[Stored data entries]
'''

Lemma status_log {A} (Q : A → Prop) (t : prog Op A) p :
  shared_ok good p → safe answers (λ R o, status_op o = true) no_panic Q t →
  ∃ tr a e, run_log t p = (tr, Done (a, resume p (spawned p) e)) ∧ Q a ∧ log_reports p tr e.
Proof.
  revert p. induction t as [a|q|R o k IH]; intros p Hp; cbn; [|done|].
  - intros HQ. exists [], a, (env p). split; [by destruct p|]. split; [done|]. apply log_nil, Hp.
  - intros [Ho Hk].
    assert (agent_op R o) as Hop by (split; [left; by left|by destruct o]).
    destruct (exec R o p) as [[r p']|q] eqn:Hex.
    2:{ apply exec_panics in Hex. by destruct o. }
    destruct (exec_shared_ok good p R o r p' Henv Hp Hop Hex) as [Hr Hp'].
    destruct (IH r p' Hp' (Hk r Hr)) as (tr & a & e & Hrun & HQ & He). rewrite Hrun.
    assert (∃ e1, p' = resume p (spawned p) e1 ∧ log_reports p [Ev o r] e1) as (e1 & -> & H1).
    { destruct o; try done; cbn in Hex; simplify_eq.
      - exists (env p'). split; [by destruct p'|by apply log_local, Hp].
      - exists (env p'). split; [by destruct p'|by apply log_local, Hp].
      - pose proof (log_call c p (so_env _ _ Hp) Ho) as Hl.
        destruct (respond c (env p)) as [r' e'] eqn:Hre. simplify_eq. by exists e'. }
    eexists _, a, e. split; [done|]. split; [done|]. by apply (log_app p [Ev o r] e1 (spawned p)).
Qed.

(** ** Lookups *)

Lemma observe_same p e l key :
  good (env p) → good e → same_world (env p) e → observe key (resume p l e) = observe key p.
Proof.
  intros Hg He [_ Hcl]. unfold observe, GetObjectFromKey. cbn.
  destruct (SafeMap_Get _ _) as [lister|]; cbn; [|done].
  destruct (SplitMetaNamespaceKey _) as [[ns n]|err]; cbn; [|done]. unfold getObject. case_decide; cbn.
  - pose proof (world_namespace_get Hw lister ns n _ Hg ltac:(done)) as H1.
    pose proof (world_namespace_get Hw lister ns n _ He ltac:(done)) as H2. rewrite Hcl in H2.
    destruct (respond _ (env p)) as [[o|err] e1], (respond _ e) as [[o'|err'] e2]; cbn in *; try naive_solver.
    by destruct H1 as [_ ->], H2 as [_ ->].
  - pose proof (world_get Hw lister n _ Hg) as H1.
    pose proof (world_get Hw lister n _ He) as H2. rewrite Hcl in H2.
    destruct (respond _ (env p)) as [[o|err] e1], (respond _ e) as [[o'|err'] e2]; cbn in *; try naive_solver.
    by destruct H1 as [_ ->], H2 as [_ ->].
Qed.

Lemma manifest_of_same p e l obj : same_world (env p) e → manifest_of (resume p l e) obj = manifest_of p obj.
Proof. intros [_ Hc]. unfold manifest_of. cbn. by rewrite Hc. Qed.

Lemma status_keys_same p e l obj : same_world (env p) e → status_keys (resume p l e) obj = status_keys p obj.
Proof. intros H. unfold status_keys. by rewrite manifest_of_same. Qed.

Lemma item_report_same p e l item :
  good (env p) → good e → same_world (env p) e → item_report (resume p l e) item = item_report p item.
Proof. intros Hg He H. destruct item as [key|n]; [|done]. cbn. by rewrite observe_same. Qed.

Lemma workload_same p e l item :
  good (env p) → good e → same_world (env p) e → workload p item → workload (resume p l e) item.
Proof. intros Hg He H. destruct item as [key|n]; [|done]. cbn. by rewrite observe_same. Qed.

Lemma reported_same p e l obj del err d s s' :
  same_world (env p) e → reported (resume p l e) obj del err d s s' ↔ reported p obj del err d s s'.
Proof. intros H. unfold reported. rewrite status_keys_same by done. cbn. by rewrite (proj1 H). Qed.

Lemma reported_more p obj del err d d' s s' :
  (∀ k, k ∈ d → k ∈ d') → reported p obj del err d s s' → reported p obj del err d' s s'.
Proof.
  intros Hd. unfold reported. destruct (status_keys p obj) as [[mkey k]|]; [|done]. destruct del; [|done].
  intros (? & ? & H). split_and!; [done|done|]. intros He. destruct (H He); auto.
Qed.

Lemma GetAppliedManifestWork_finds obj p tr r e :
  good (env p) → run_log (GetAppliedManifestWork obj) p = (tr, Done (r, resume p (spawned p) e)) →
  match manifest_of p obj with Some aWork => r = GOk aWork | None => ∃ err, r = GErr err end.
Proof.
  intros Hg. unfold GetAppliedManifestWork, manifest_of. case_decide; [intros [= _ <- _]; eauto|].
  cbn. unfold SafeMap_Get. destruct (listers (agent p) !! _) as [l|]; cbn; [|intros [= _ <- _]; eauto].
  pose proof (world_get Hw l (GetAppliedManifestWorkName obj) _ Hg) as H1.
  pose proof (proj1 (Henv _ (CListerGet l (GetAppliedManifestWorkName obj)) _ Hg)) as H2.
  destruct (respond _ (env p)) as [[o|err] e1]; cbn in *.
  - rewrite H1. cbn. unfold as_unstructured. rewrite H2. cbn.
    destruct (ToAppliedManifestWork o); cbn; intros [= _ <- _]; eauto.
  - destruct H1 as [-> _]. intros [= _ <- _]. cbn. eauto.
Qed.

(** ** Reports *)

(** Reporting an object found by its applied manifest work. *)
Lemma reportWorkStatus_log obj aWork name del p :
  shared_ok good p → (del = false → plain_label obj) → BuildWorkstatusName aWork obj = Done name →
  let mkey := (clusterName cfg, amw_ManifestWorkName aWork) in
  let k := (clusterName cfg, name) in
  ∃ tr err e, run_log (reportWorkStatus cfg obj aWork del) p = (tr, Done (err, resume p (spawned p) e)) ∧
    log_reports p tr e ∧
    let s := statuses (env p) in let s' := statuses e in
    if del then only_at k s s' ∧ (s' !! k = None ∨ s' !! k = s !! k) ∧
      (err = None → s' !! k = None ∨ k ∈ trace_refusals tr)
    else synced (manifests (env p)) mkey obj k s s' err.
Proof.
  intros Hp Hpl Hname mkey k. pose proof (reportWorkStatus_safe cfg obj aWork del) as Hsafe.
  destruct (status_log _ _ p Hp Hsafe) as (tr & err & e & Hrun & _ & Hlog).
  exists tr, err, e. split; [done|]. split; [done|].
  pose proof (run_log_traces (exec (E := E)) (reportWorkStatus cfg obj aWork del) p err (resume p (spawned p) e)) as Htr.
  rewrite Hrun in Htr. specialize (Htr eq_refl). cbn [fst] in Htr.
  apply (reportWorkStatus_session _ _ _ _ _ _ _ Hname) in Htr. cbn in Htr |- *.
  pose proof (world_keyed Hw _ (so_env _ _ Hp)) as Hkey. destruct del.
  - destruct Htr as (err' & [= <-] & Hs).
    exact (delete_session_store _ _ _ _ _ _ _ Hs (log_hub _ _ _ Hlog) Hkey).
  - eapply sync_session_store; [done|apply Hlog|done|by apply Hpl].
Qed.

'''

▸ Your instructions
Write out once more the lines above beginning at the line with "intros Hp Hpl"; continue through the final line and stop there.

▸ Your response
  intros Hp Hpl Hname mkey k. pose proof (reportWorkStatus_safe cfg obj aWork del) as Hsafe.
  destruct (status_log _ _ p Hp Hsafe) as (tr & err & e & Hrun & _ & Hlog).
  exists tr, err, e. split; [done|]. split; [done|].
  pose proof (run_log_traces (exec (E := E)) (reportWorkStatus cfg obj aWork del) p err (resume p (spawned p) e)) as Htr.
  rewrite Hrun in Htr. specialize (Htr eq_refl). cbn [fst] in Htr.
  apply (reportWorkStatus_session _ _ _ _ _ _ _ Hname) in Htr. cbn in Htr |- *.
  pose proof (world_keyed Hw _ (so_env _ _ Hp)) as Hkey. destruct del.
  - destruct Htr as (err' & [= <-] & Hs).
    exact (delete_session_store _ _ _ _ _ _ _ Hs (log_hub _ _ _ Hlog) Hkey).
  - eapply sync_session_store; [done|apply Hlog|done|by apply Hpl].
Qed.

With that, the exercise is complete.